--- Task goal ---
Return each line of the listing in which the word "Type" appears.
● ● ● ● ● ● ●
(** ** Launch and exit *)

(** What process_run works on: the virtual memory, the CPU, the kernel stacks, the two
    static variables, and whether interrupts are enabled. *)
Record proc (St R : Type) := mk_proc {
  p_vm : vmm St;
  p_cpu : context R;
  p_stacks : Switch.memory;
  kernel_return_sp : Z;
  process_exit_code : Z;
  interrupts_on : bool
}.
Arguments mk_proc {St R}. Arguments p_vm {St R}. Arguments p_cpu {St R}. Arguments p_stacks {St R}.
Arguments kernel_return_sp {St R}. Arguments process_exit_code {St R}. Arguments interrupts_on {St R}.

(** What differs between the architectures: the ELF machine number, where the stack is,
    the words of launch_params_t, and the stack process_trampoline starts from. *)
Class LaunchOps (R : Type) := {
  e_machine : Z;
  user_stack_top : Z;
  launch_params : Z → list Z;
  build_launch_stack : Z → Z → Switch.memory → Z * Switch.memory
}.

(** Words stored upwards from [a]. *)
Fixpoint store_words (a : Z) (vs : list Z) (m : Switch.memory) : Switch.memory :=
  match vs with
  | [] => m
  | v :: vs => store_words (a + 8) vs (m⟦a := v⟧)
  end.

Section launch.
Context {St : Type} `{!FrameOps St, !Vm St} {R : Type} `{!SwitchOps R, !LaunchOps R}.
● ● ● ● ● ● ●
--- Solution to this problem ---
Record proc (St R : Type) := mk_proc {
Class LaunchOps (R : Type) := {
Context {St : Type} `{!FrameOps St, !Vm St} {R : Type} `{!SwitchOps R, !LaunchOps R}.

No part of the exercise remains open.